[Sono
consapevole che fare politica comporta impegno e difficoltà, e non
intendo sminuire gli sforzi di chi ci si applica, o additare la
verità; voglio comunque evidenziare alcuni limiti della pratica
politica militante, o anche solo sfogare il disagio di aver ascoltato troppe volte "Contessa" in manifestazione.]
Qualche
giorno fa sono stato ad un corteo antifascista. Si trattava di
contestare un convegno indetto dalla Lega Nord che ospitava diversi
partiti di destra europei (alcuni apertamente neofascisti come il
Front National).
Eravamo
forse millecinquecento persone, abbiamo camminato per le strade
deserte della semi-periferia ovest di Milano -un posto dove puoi fare
kilometri senza vedere un bar o un negozio aperti- fino al centro
congressi, ci siamo trovati ad un incrocio con polizia da ogni lato e
venti metri di transenne, qualcuno ha tirato dei fuochi artificiali
in cielo. Durante il percorso dei ragazzi hanno riempito i muri di
scritte come “odio la lega”.
Non
ho avvertito né provato entusiasmo o gioia o anche solo la
sensazione di fare qualcosa di utile per tutte le tre ore che sono
stato in quel corteo. Provo a spiegare perché, anche se questo
scritto è più un tentativo di capire che di spiegare.
Tutto
nasce dalla incapacità di comunicare quasi totale che è una
caratteristica di gran parte dei movimenti politici informali.

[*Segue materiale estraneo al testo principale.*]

(* ===== verification/GroupOps.v ===== *)
(** * Group lifecycle and messages ([zero-messaging/src/group/mod.rs])

    Every handler of the module over [CF_GROUPS], which holds manifests under 16-byte keys
    and messages under 42-byte keys. Clock readings and fresh UUIDs are arguments. *)

From Stdlib Require Import ZArith Lia.
From stdpp Require Import base tactics gmap strings sorting numbers countable list.
From S2P Require Import Prelude Bytes Store Mem Aad Db Group.
#[local] Open Scope nat_scope.

(** ** Keys *)

Definition GROUP_MSG_PREFIX : bytes := blit "group_msg:".

Definition group_msg_key (g : GroupId) (m : GroupMessageId) : bytes :=
  GROUP_MSG_PREFIX ++ arr_bytes (group_id_0 g) ++ arr_bytes (group_message_id_0 m).

Definition group_msg_prefix (g : GroupId) : bytes :=
  GROUP_MSG_PREFIX ++ arr_bytes (group_id_0 g).

#[global] Arguments group_msg_key : simpl never.
#[global] Arguments group_msg_prefix : simpl never.

(** ** Roles *)

Definition action_for_role_change (new_role : Role) : GroupAction :=
  match new_role with
  | Admin | Owner => PromoteDemoteAdmin
  | Moderator | Member => PromoteDemoteMod
  end.

Definition role_privilege (r : Role) : nat :=
  match r with Owner => 0 | Admin => 1 | Moderator => 2 | Member => 3 end.

Definition MAX_GROUP_SIZE : nat := 256.
#[global] Opaque MAX_GROUP_SIZE.

Definition same_id (id : IdentityId) (m : GroupMember) : bool :=
  bool_decide (gm_identity_id m = id).

Definition set_role (r : Role) (m : GroupMember) : GroupMember :=
  mkGroupMember (gm_identity_id m) (gm_machine_id m) r (gm_added_at_ms m).

(** The statements [man.mls_epoch += 1; man.updated_at_ms = now_ms();]. *)
Definition bump (now : u64) (m : GroupManifest) : GroupManifest :=
  mkGroupManifest (man_group_id m) (man_name m) (man_creator m) (man_members m)
    (uadd (man_mls_epoch m) (umk 64 1)) (man_mls_state_blob m) (man_created_at_ms m) now.

(** ** Handlers *)

Section group_ops.
Context `{R : RocksDB} `{P : PostcardLib} `{!Postcard GroupManifest, !Postcard GroupMessage}.

Definition create_group (label : rstr) (founders : list IdentityId) (uuid : arr 16) (now : u64)
    : io DB GroupError GroupId :=
  if 64 <? str_len label then fails (NameTooLong (str_len label))
  else
    let group_id := mkGroupId uuid in
    let members := (λ id, mkGroupMember id (mkMachineId (arr_fill 16 Byte.x00)) Owner now)
      <$> founders in
    let man := mkGroupManifest group_id label
      (default (mkIdentityId (arr_fill 16 Byte.x00)) (head founders)) members
      (umk 64 0) [] now now in
    let man := normalize_members man in
    encoded ← lift (encode_manifest man);
    io_map_err GStorage (put_raw CF_GROUPS (group_key group_id) encoded);;
    mret group_id.

Definition get_manifest (db : DB) (group_id : GroupId) : result GroupError GroupManifest :=
  found ← map_err GStorage (get_raw db CF_GROUPS (group_key group_id));
  b ← ok_or found (GroupNotFound group_id);
  decode_manifest b.

(** The common end of the handlers that change a manifest: sort, encode, write. *)
Definition put_manifest (group_id : GroupId) (man : GroupManifest) : io DB GroupError () :=
  let man := normalize_members man in
  encoded ← lift (encode_manifest man);
  io_map_err GStorage (put_raw CF_GROUPS (group_key group_id) encoded);;
  mret ().

Definition promote (group_id : GroupId) (caller target : IdentityId) (new_role : Role) (now : u64)
    : io DB GroupError () :=
  man ← reads (λ db, get_manifest db group_id);
  caller_member ← lift (ok_or (find (same_id caller) (man_members man)) (NotAMember caller));
  let caller_role := gm_role caller_member in
  target_member ← lift (ok_or (find (same_id target) (man_members man)) (NotAMember target));
  let target_role := gm_role target_member in
  if role_privilege target_role <=? role_privilege new_role then fails InvalidManifestUpdate
  else
    let action := action_for_role_change new_role in
    if negb (check_permission caller_role action (Some target_role)) then
      fails (PermissionDenied caller_role action)
    else
      let man := with_members (modify_first (same_id target) (set_role new_role)
        (man_members man)) man in
      put_manifest group_id (bump now man).

Definition demote (group_id : GroupId) (caller target : IdentityId) (new_role : Role) (now : u64)
    : io DB GroupError () :=
  man ← reads (λ db, get_manifest db group_id);
  caller_member ← lift (ok_or (find (same_id caller) (man_members man)) (NotAMember caller));
  let caller_role := gm_role caller_member in
  target_member ← lift (ok_or (find (same_id target) (man_members man)) (NotAMember target));
  let target_role := gm_role target_member in
  if role_privilege new_role <=? role_privilege target_role then fails InvalidManifestUpdate
  else
    let action := action_for_role_change target_role in
    if negb (check_permission caller_role action (Some target_role)) then
      fails (PermissionDenied caller_role action)
    else
      let man := with_members (modify_first (same_id target) (set_role new_role)
        (man_members man)) man in
      put_manifest group_id (bump now man).
(** ** The outbox the pump drives *)

Record RetryExhausted : Type := mkRetryExhausted { rx_topic : rstr; rx_attempts : u8 }.

Record OutboxEntryHandle : Type := mkOutboxEntryHandle {
  oh_topic : rstr;
  oh_payload : SectorBytes;
  oh_attempts : u8;
}.

Class OutboxHandle : Type := {
  outbox_state : Type;
  due_entries : outbox_state → u64 → list OutboxEntryHandle;
  ack : rstr → outbox_state → outbox_state;
  record_failure : rstr → u64 → outbox_state → outbox_state;
  outbox_remove : rstr → outbox_state → outbox_state;
}.

(** What the trait's documentation promises: a queue with one entry per topic. *)
Record queued : Type := mkQueued { q_payload : SectorBytes; q_attempts : u8; q_next : u64 }.

Definition failed_once (next : u64) (e : queued) : queued :=
  mkQueued (q_payload e) (uadd (q_attempts e) (umk 8 1)) next.

Class OutboxHandleOk `{OB : OutboxHandle} : Type := {
  queue : outbox_state → gmap rstr queued;
  (** The implementation's invariant, which its operations keep. *)
  outbox_ok : outbox_state → Prop;
  due_nodup s now : outbox_ok s → NoDup (oh_topic <$> due_entries s now);
  due_spec s now h : outbox_ok s →
    h ∈ due_entries s now ↔ ∃ e, queue s !! oh_topic h = Some e ∧
      ule (q_next e) now = true ∧ oh_payload h = q_payload e ∧ oh_attempts h = q_attempts e;
  ack_spec t s : outbox_ok s → outbox_ok (ack t s) ∧ queue (ack t s) = delete t (queue s);
  record_failure_spec t next s : outbox_ok s →
    outbox_ok (record_failure t next s) ∧
    queue (record_failure t next s) = alter (failed_once next) t (queue s);
  outbox_remove_spec t s : outbox_ok s →
    outbox_ok (outbox_remove t s) ∧ queue (outbox_remove t s) = delete t (queue s);
}.

(** ** The pump *)

Section pump.
Context `{G : GridClient} `{OB : OutboxHandle}.

(** [RetryPump { client, outbox, exhausted_tx }]: the client's network and the outbox are
    threaded, with the events sent so far; [exhausted_tx] is whether a channel is attached. *)
Record RetryPump : Type := mkRetryPump { exhausted_tx : bool }.
Definition RetryPump_new : RetryPump := mkRetryPump false.
Definition with_exhaustion_channel (p : RetryPump) : RetryPump := mkRetryPump true.

Record pump_state : Type := mkPump {
  ps_net : grid_state;
  ps_outbox : outbox_state;
  ps_events : list RetryExhausted;
}.

(** The readings a failed entry takes: the nanoseconds and then the time. *)
Definition pump_entry (p : RetryPump) (rd : u64 * u64) (entry : OutboxEntryHandle)
    (s : pump_state) : pump_state :=
  let next_attempts := uadd (oh_attempts entry) (umk 8 1) in
  match publish (oh_topic entry) (oh_payload entry) (ps_net s) with
  | (net, Ok _) => mkPump net (ack (oh_topic entry) (ps_outbox s)) (ps_events s)
  | (net, Err _) =>
      if ule RETRY_MAX_ATTEMPTS next_attempts then
        mkPump net (outbox_remove (oh_topic entry) (ps_outbox s))
          (if exhausted_tx p
           then ps_events s ++ [mkRetryExhausted (oh_topic entry) next_attempts]
           else ps_events s)
      else
        let delay := compute_backoff_ms next_attempts rd.1 in
        mkPump net (record_failure (oh_topic entry) (uadd rd.2 delay) (ps_outbox s)) (ps_events s)
  end.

Questa incapacità è sia una causa che un effetto della distanza che
separa i movimenti dalla società che li contiene,
di cui sono un accessorio e non una parte integrante (con alcune
evidenti eccezioni, la Val Susa per citare la più nota).
Appena
arrivato in piazza sono stato accolto da un pezzo degli Ska-P e da un
gruppetto di digos piazzato all'uscita della metropolitana, e non so
dire cosa mi sia piaciuto di meno. Quasi ogni volta che vado in
manifestazione c'è un camion in testa al corteo con un impianto
stereo e delle casse, e io provo un senso di sconfitta quando parte
“Curre curre guagliò” dei 99 Posse. Anche stavolta è successo:
credo che potrei scrivere la corteo-compilation del 2016, e non
perché sono amico del DJ: semplicemente è quella del 2015, che a
sua volta è quella del 2014, eccetera. Il suo brano più recente è
(a parte qualche hit stagionale che varia di volta in volta) del
2011, credo; c'è un nucleo fisso di una ventina di pezzi e qualche
singolo che cambia a seconda dei gusti (non sempre)1. È una cosa che ti fa pensare che vita e politica abitino due mondi diversi, uno dove il tempo passa e uno in cui si è fermato intorno al 2008.
Il
tutto sembra messo insieme da un giornalista a cui abbiano detto di
fare una playlist di “musica antagonista”; la cosa triste è che
presi singolarmente i selecter del furgone ascoltano anche altra
musica, ma qualche forza invisibile li spinge (a qualsiasi
organizzazione appartengano) a mettere sempre gli stessi pezzi.
Una
volta -ricordo la data senza bisogno di controllare: 10 maggio 2014 a
Torino, eravamo davanti alla stazione di Porta Susa- ho quasi pianto
di gioia sentendo partire “Piombo e fango”, una produzione di Mr
Phil che era così tante spanne sopra la media del corteo che non
conta che sia del 2006; ho avuto paura per tutto il tempo che
qualcuno la togliesse per rimettere i Modena City Ramblers.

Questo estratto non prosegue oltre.